(Extracted records)
☆ ☆ ☆ ☆ ☆
(* ===== verification/Words.v ===== *)
(** * 128-bit words: masks, leading and trailing zeros, double-width products

    Bit-level facts shared by the AMM's tick bitmap and its wide arithmetic.
    A word is an integer in [0 .. 2^128 - 1]; [leading_zeros] and
    [trailing_zeros] are the methods of Rust's [u128]. *)

From stdpp Require Import base numbers list.
From Stdlib Require Import ZArith Lia.
From S2P Require Import Prelude.

Open Scope Z_scope.

(** ** [leading_zeros] and [trailing_zeros] *)
Definition leading_zeros (w : Z) : Z := if w =? 0 then 128 else 127 - Z.log2 w.

Fixpoint ctz_pos (p : positive) : Z :=
  match p with
  | xO q => 1 + ctz_pos q
  | _ => 0
  end.

Definition trailing_zeros (w : Z) : Z :=
  match w with
  | Zpos p => ctz_pos p
  | _ => 128
  end.

Lemma ctz_pos_nonneg (p : positive) : 0 <= ctz_pos p.
Proof. induction p; cbn [ctz_pos]; lia. Qed.

Lemma ctz_pos_spec (p : positive) :
  Z.testbit (Zpos p) (ctz_pos p) = true /\
  forall i, 0 <= i < ctz_pos p -> Z.testbit (Zpos p) i = false.
Proof.
  induction p as [p IH|p IH|]; cbn [ctz_pos]; [split; [done|lia]| |split; [done|lia]].
  pose proof (ctz_pos_nonneg p) as Hn. destruct IH as [IH1 IH2].
  change (Zpos (xO p)) with (2 * Zpos p). split.
  - replace (1 + ctz_pos p) with (Z.succ (ctz_pos p)) by lia. by rewrite Z.double_bits_succ.
  - intros i Hi. destruct (decide (i = 0)) as [->|]; [by rewrite Z.testbit_even_0|].
    replace i with (Z.succ (i - 1)) by lia. rewrite Z.double_bits_succ. apply IH2. lia.
Qed.

Lemma trailing_zeros_spec (w : Z) :
  0 < w ->
  0 <= trailing_zeros w /\ Z.testbit w (trailing_zeros w) = true /\
  forall i, 0 <= i < trailing_zeros w -> Z.testbit w i = false.
Proof.
  destruct w as [|p|p]; [lia| |lia]. intros _. split; [apply ctz_pos_nonneg|].
  apply ctz_pos_spec.
Qed.

(** [127 - leading_zeros] is the highest set bit. *)
Lemma leading_zeros_spec (w : Z) :
  0 < w -> 127 - leading_zeros w = Z.log2 w.
Proof. intros. unfold leading_zeros. destruct (Z.eqb_spec w 0); lia. Qed.

Lemma log2_top (w : Z) :
  0 < w ->
  Z.testbit w (Z.log2 w) = true /\ forall i, Z.log2 w < i -> Z.testbit w i = false.
Proof. intros Hw. split; [by apply Z.bit_log2|]. intros i Hi. apply Z.bits_above_log2; lia. Qed.

Lemma bit_lt_width (w n i : Z) :
  0 <= w < 2 ^ n -> Z.testbit w i = true -> i < n.
Proof.
  intros Hw Hi. destruct (Z.lt_ge_cases i n); [done|].
  destruct (decide (w = 0)) as [->|]; [by rewrite Z.testbit_0_l in Hi|].
  rewrite Z.bits_above_log2 in Hi; [done|lia|].
  assert (Z.log2 w < n); [|lia].
  apply Z.log2_lt_pow2; lia.
Qed.

Lemma log2_lt_width (w n : Z) : 0 < w < 2 ^ n -> 0 <= Z.log2 w < n.
Proof. intros. split; [apply Z.log2_nonneg|]. apply Z.log2_lt_pow2; lia. Qed.

Lemma zero_no_bits (w : Z) : (forall i, 0 <= i -> Z.testbit w i = false) -> w = 0.
Proof.
  intros H. apply Z.bits_inj'. intros i Hi. rewrite H by done. by rewrite Z.testbit_0_l.
Qed.

(** ** The low mask [u128::MAX >> (127 - b)] and the high mask [u128::MAX << b] *)
Lemma low_mask_bit (b i : Z) :
  0 <= b <= 127 -> 0 <= i ->
  Z.testbit (Z.shiftr (imax U128) (127 - b)) i = (i <=? b).
Proof.
  intros Hb Hi. rewrite Z.shiftr_spec by lia.
  change (imax U128) with (Z.ones 128). destruct (Z.leb_spec i b).
  - apply Z.ones_spec_low. lia.
  - apply Z.ones_spec_high. lia.
Qed.

Lemma shl_u128_bit (w b i : Z) :
  0 <= i < 128 -> 0 <= b -> Z.testbit (shl U128 w b) i = Z.testbit (Z.shiftl w b) i.
Proof.
  intros Hi Hb. unfold shl, cast. cbn [imin bits_of].
  rewrite Z.sub_0_r, Z.add_0_r, Z.mod_pow2_bits_low by lia. done.
Qed.

Lemma high_mask_bit (b i : Z) :
  0 <= b -> 0 <= i < 128 ->
  Z.testbit (shl U128 (imax U128) b) i = (b <=? i).
Proof.
  intros Hb Hi. rewrite shl_u128_bit by done. rewrite Z.shiftl_spec by lia.
  change (imax U128) with (Z.ones 128). destruct (Z.leb_spec b i).
  - apply Z.ones_spec_low. lia.
  - apply Z.testbit_neg_r. lia.
Qed.

Lemma one_bit (b i : Z) :
  0 <= b < 128 -> 0 <= i < 128 -> Z.testbit (shl U128 1 b) i = (i =? b).
Proof.
  intros Hb Hi. rewrite shl_u128_bit by lia. rewrite Z.shiftl_1_l.
  rewrite Z.pow2_bits_eqb by lia. apply Z.eqb_sym.
Qed.

Lemma shl_one (b : Z) : 0 <= b < 128 -> shl U128 1 b = 2 ^ b.
Proof.
  intros Hb. unfold shl. rewrite Z.shiftl_1_l. apply cast_in.
  cbn [imin imax]. split; [lia|]. pose proof (Z.pow_lt_mono_r 2 b 128). lia.
Qed.

Lemma lxor_lt (n a b : Z) : 0 <= n -> 0 <= a < 2 ^ n -> 0 <= b < 2 ^ n -> 0 <= Z.lxor a b < 2 ^ n.
Proof.
  intros Hn Ha Hb.
  assert (0 <= Z.lxor a b) by (apply Z.lxor_nonneg; lia). split; [done|].
  destruct (decide (Z.lxor a b = 0)) as [->|]; [lia|].
  apply Z.log2_lt_pow2; [lia|].
  pose proof (Z.log2_lxor a b ltac:(lia) ltac:(lia)).
  assert (forall x, 0 <= x < 2 ^ n -> x <> 0 -> Z.log2 x < n) as Hl.
  { intros x Hx Hne. apply Z.log2_lt_pow2; lia. }
  destruct (decide (a = 0)) as [->|Ha0], (decide (b = 0)) as [->|Hb0].
  - by rewrite Z.lxor_0_l in *.
  - rewrite Z.lxor_0_l in *. by apply Hl.
  - rewrite Z.lxor_0_r in *. by apply Hl.
  - pose proof (Hl a Ha Ha0). pose proof (Hl b Hb Hb0). lia.
Qed.

Lemma land_pow2_eqb (m k : Z) :
  0 <= k -> (Z.land m (2 ^ k) =? 0) = negb (Z.testbit m k).
Proof.
  intros Hk. destruct (Z.testbit m k) eqn:Hb; cbn [negb].
  - apply Z.eqb_neq. intros H0. pose proof (Z.land_spec m (2 ^ k) k) as Hl.
    rewrite H0, Hb, Z.pow2_bits_true, Z.testbit_0_l in Hl by done. done.
  - apply Z.eqb_eq, zero_no_bits. intros i Hi. rewrite Z.land_spec.
    destruct (decide (i = k)) as [->|]; [by rewrite Hb|].
    rewrite Z.pow2_bits_false by lia. apply andb_false_r.
Qed.

Lemma mod_pow2_succ (m k : Z) :
  0 <= k -> m mod 2 ^ (k + 1) = m mod 2 ^ k + 2 ^ k * Z.b2z (Z.testbit m k).
Proof.
  intros Hk. rewrite Z.pow_add_r, Z.pow_1_r by lia.
  rewrite Z.rem_mul_r by lia. f_equal. f_equal.
  rewrite <- Z.bit0_mod. by rewrite Z.div_pow2_bits, Z.add_0_l by lia.
Qed.

Lemma lor_pow2 (q b : Z) : 0 <= b -> Z.testbit q b = false -> Z.lor q (2 ^ b) = q + 2 ^ b.
Proof.
  intros Hb Hq. symmetry. apply Z.add_nocarry_lor. apply Z.eqb_eq.
  by rewrite land_pow2_eqb, Hq.
Qed.

Lemma testbit_multiple (q b : Z) : 0 <= b -> q mod 2 ^ (b + 1) = 0 -> Z.testbit q b = false.
Proof.
  intros Hb Hq. rewrite <- (Z.mod_pow2_bits_low q (b + 1)) by lia.
  by rewrite Hq, Z.testbit_0_l.
Qed.

(** ** Splitting a 128-bit product into 64-bit limbs *)
Definition MASK64 : Z := imax U64.

Lemma land_mask64 (a : Z) : 0 <= a -> Z.land a MASK64 = a mod 2 ^ 64.
Proof. intros. change MASK64 with (Z.ones 64). apply Z.land_ones. lia. Qed.

Lemma shiftr_64 (a : Z) : Z.shiftr a 64 = a / 2 ^ 64.
Proof. apply Z.shiftr_div_pow2. lia. Qed.

Section limbs.
Let B : Z := 2 ^ 64.

Lemma limb_product (x y : Z) : 0 <= x < B -> 0 <= y < B -> 0 <= x * y <= (B - 1) * (B - 1).
Proof. nia. Qed.

Lemma limb_mul {E : Type} (x y : Z) :
  0 <= x < B -> 0 <= y < B -> @imul E U128 x y = Ok (x * y).
Proof.
  intros Hx Hy. pose proof (limb_product x y Hx Hy) as Hp.
  apply iop_in. cbn [imin imax]. unfold B in *. lia.
Qed.

Context (a b : Z) (Ha : 0 <= a < 2 ^ 128) (Hb : 0 <= b < 2 ^ 128).
Let al := a mod B.
Let ah := a / B.
Let bl := b mod B.
Let bh := b / B.

Lemma limb_ranges :
  (0 <= al < B /\ 0 <= ah < B) /\ (0 <= bl < B /\ 0 <= bh < B).
Proof.
  unfold al, ah, bl, bh. change (2 ^ 128) with (B * B) in *.
  assert (0 < B) by done.
  repeat split; try apply Z.mod_pos_bound; try apply Z.div_pos;
    try apply Z.div_lt_upper_bound; lia.
Qed.

(** The cross product with its carry, the carry out of the low word, and the two
    words of the product. *)
Let cross := al * bh + ah * bl.
Let mid := cast U128 cross.
Let carry := Z.b2z (negb (fits U128 cross)).

Lemma cross_split : cross = carry * 2 ^ 128 + mid /\ 0 <= mid < 2 ^ 128 /\ 0 <= carry <= 1.
Proof.
  destruct limb_ranges as [[Hal Hah] [Hbl Hbh]].
  pose proof (limb_product al bh Hal Hbh) as H1. pose proof (limb_product ah bl Hah Hbl) as H2.
  unfold carry, mid, cast, fits. cbn [imin imax bits_of].
  rewrite Z.sub_0_r, Z.add_0_r.
  assert (0 <= cross < 2 * 2 ^ 128) as Hc by (unfold cross, B in *; lia).
  pose proof (Z.mod_pos_bound cross (2 ^ 128) ltac:(done)).
  destruct (Z.leb_spec 0 cross), (Z.leb_spec cross (2 ^ 128 - 1)); cbn [andb negb Z.b2z]; try lia.
  - rewrite Z.mod_small in * by lia. lia.
  - split; [|lia].
    pose proof (Z.div_mod cross (2 ^ 128) ltac:(done)).
    assert (1 = cross / 2 ^ 128) by (apply (Z.div_unique _ _ _ (cross - 2 ^ 128)); lia). lia.
Qed.

(** The limb base as a literal, so that products of limbs are the only
    non-linear atoms. *)
Ltac limb_lia :=
  unfold B in *; change (2 ^ 64) with 18446744073709551616 in *;
  change (2 ^ 128) with (18446744073709551616 * 18446744073709551616) in *; lia.

Lemma product_split :
  let sum := al * bl / B + mid mod B in
  a * b = (ah * bh + mid / B + carry * B + sum / B) * 2 ^ 128
          + (sum mod B * B + (al * bl) mod B) /\
  0 <= sum < 2 ^ 128 /\ 0 <= sum mod B * B + (al * bl) mod B < 2 ^ 128 /\
  0 <= ah * bh + mid / B + carry * B + sum / B < 2 ^ 128.
Proof.
  intros sum.
  destruct cross_split as (Hc & Hm & Hcar). destruct limb_ranges as [[Hal Hah] [Hbl Hbh]].
  assert (0 < B) as HB by done.
  pose proof (Z.div_mod a B ltac:(lia)) as Ea. pose proof (Z.div_mod b B ltac:(lia)) as Eb.
  fold al ah bl bh in Ea, Eb.
  pose proof (Z.div_mod mid B ltac:(lia)) as Em.
  pose proof (Z.div_mod (al * bl) B ltac:(lia)) as El.
  pose proof (Z.div_mod sum B ltac:(lia)) as Es.
  pose proof (Z.mod_pos_bound mid B HB). pose proof (Z.mod_pos_bound (al * bl) B HB).
  pose proof (Z.mod_pos_bound sum B HB).
  pose proof (limb_product al bl Hal Hbl) as Hll. pose proof (limb_product ah bh Hah Hbh) as Hhh.
  assert (0 <= al * bl / B < B) by (split; [apply Z.div_pos|apply Z.div_lt_upper_bound]; lia).
  assert (0 <= mid / B < B).
  { split; [apply Z.div_pos|apply Z.div_lt_upper_bound]; try lia. }
  assert (0 <= sum / B <= 1) as Hs1.
  { split; [apply Z.div_pos; unfold sum; lia|]. apply Z.lt_succ_r.
    apply Z.div_lt_upper_bound; unfold sum; lia. }
  assert (a * b = ah * bh * (B * B) + cross * B + al * bl) as Hab.
  { rewrite Ea, Eb. unfold cross. ring. }
  assert (a * b = (ah * bh + mid / B + carry * B + sum / B) * 2 ^ 128
          + (sum mod B * B + (al * bl) mod B)) as Hfin.
  { fold sum in Es. assert (al * bl / B = sum - mid mod B) by (unfold sum; lia). limb_lia. }
  split; [exact Hfin|].
  assert (a * b <= (2 ^ 128 - 1) * (2 ^ 128 - 1)) by (apply Z.mul_le_mono_nonneg; lia).
  assert (0 <= sum) by (unfold sum; lia).
  assert (sum < 2 ^ 128) by (unfold sum; limb_lia).
  repeat split; limb_lia.
Qed.
(** The words as the code computes them, with wrapping additions. *)
Lemma wide_words :
  let sum := al * bl / B + mid mod B in
  wrapping_add U128
    (wrapping_add U128 (wrapping_add U128 (ah * bh) (mid / B)) (shl U128 carry 64)) (sum / B)
    = ah * bh + mid / B + carry * B + sum / B /\
  wrapping_add U128 (al * bl) (shl U128 mid 64) = sum mod B * B + (al * bl) mod B.
Proof.
  intros sum. destruct limb_ranges as [[Hal Hah] [Hbl Hbh]].
  destruct cross_split as (_ & Hm & Hc).
  destruct product_split as (_ & Hs & Hlo & Hhi). fold sum in Hs, Hlo, Hhi.
  pose proof (limb_product ah bh Hah Hbh) as Hhh.
  assert (0 < B) as HB by done.
  assert (0 <= mid / B) by (apply Z.div_pos; lia).
  assert (0 <= sum / B) by (apply Z.div_pos; lia).
  split.
  - assert (shl U128 carry 64 = carry * B) as ->.
    { unfold shl. rewrite Z.shiftl_mul_pow2 by lia. apply cast_in. cbn [imin imax]. fold B. limb_lia. }
    unfold wrapping_add. rewrite (cast_in U128 (ah * bh + mid / B)) by (cbn [imin imax]; limb_lia).
    rewrite (cast_in U128 (_ + carry * B)) by (cbn [imin imax]; limb_lia).
    rewrite cast_in by (cbn [imin imax]; limb_lia). done.
  - unfold wrapping_add, shl, cast. cbn [imin bits_of]. rewrite !Z.sub_0_r, !Z.add_0_r.
    rewrite Z.add_mod_idemp_r by done. rewrite Z.shiftl_mul_pow2 by lia. fold B.
    pose proof (Z.div_mod mid B ltac:(lia)) as Em.
    pose proof (Z.div_mod (al * bl) B ltac:(lia)) as El.
    pose proof (Z.div_mod sum B ltac:(lia)) as Es.
    symmetry. apply (Z.mod_unique_pos _ _ (mid / B + sum / B)); [lia|].
    assert (al * bl / B = sum - mid mod B) by (unfold sum; lia). limb_lia.
Qed.
End limbs.

(** ** Long division of a 256-bit value by a 128-bit divisor

    [for bit in (0..128).rev()]: [bits] rounds remain, the current bit is [bits - 1].
    The shift drops the top bit of the remainder, so the divisor must not exceed
    [2^127] for the result to be right. *)
Fixpoint long_div {E : Type} (bits : nat) (lo divisor remainder quotient : Z) : result E (Z * Z) :=
  match bits with
  | O => mret (quotient, remainder)
  | S bit =>
      let remainder := Z.lor (shl U128 remainder 1) (Z.land (Z.shiftr lo (Z.of_nat bit)) 1) in
      if divisor <=? remainder then
        remainder' ← isub U128 remainder divisor;
        long_div bit lo divisor remainder' (Z.lor quotient (shl U128 1 (Z.of_nat bit)))
      else long_div bit lo divisor remainder quotient
  end.

Lemma next_remainder (lo d r n : Z) :
  0 < d <= 2 ^ 127 -> 0 <= r < d -> 0 <= n ->
  Z.lor (shl U128 r 1) (Z.land (Z.shiftr lo n) 1) = 2 * r + Z.b2z (Z.testbit lo n).
Proof.
  intros Hd Hr Hn.
  assert (Z.land (Z.shiftr lo n) 1 = Z.b2z (Z.testbit lo n)) as ->.
  { change 1 with (Z.ones 1). rewrite Z.land_ones by lia.
    change (2 ^ 1) with 2. rewrite <- Z.bit0_mod, Z.shiftr_spec by lia. done. }
  unfold shl. rewrite Z.shiftl_mul_pow2 by lia. change (2 ^ 1) with 2.
  rewrite cast_in by (cbn [imin imax]; lia). rewrite (Z.mul_comm r).
  destruct (Z.testbit lo n); cbn [Z.b2z]; [|by rewrite Z.lor_0_r, Z.add_0_r].
  apply (lor_pow2 (2 * r) 0); [done|apply Z.testbit_even_0].
Qed.

Lemma long_div_correct {E : Type} (bits : nat) (lo d r q : Z) :
  0 < d <= 2 ^ 127 -> 0 <= r < d -> 0 <= lo -> (bits <= 128)%nat ->
  q mod 2 ^ Z.of_nat bits = 0 ->
  let n := r * 2 ^ Z.of_nat bits + lo mod 2 ^ Z.of_nat bits in
  @long_div E bits lo d r q = Ok (q + n / d, n mod d).
Proof.
  intros Hd. revert r q. induction bits as [|b IH]; intros r q Hr Hlo Hb Hq.
  - cbn [long_div Z.of_nat]. rewrite Z.pow_0_r, Z.mul_1_r, Z.mod_1_r, Z.add_0_r.
    rewrite Z.div_small, Z.mod_small, Z.add_0_r by done. done.
  - cbn [long_div]. rewrite Nat2Z.inj_succ, <- Z.add_1_r in *.
    set (n := Z.of_nat b) in *. assert (0 <= n < 128) as Hn by lia.
    rewrite (next_remainder lo d) by lia. rewrite mod_pow2_succ by lia.
    set (bit := Z.b2z (Z.testbit lo n)).
    assert (0 <= bit <= 1) as Hbit by (unfold bit; destruct Z.testbit; cbn; lia).
    assert (0 < 2 ^ n) as Hpow by (apply Z.pow_pos_nonneg; lia).
    assert (2 ^ (n + 1) = 2 * 2 ^ n) as Hsucc by (rewrite Z.pow_add_r by lia; lia).
    assert (q mod 2 ^ n = 0 /\ Z.testbit q n = false) as [Hqn Hqb].
    { pose proof (mod_pow2_succ q n ltac:(lia)) as Hm. rewrite Hq in Hm.
      pose proof (testbit_multiple q n ltac:(lia) Hq) as Ht. rewrite Ht in Hm. cbn [Z.b2z] in Hm.
      split; [lia|done]. }
    destruct (Z.leb_spec d (2 * r + bit)) as [Hge|Hlt].
    + unfold isub. rewrite iop_in by (cbn [imin imax]; lia). cbn [mbind result_bind].
      rewrite shl_one, lor_pow2 by (done || lia).
      rewrite IH; [|lia|done|lia|].
      2: { fold n. rewrite <- Hqn. rewrite <- (Z.mul_1_l (2 ^ n)) at 1. apply Z.mod_add. lia. }
      fold n.
      replace (r * 2 ^ (n + 1) + (lo mod 2 ^ n + 2 ^ n * bit))
        with ((2 * r + bit - d) * 2 ^ n + lo mod 2 ^ n + 2 ^ n * d) by (rewrite Hsucc; ring).
      rewrite Z.div_add, Z.mod_add by lia. f_equal. f_equal. lia.
    + rewrite IH by (done || lia). fold n.
      replace (r * 2 ^ (n + 1) + (lo mod 2 ^ n + 2 ^ n * bit))
        with ((2 * r + bit) * 2 ^ n + lo mod 2 ^ n) by (rewrite Hsucc; ring). done.
Qed.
☆ ☆ ☆ ☆ ☆
#### Description of the task:
Exactly how many lines of the records hold "Import"? Give the number without any words.

#### Task response:
3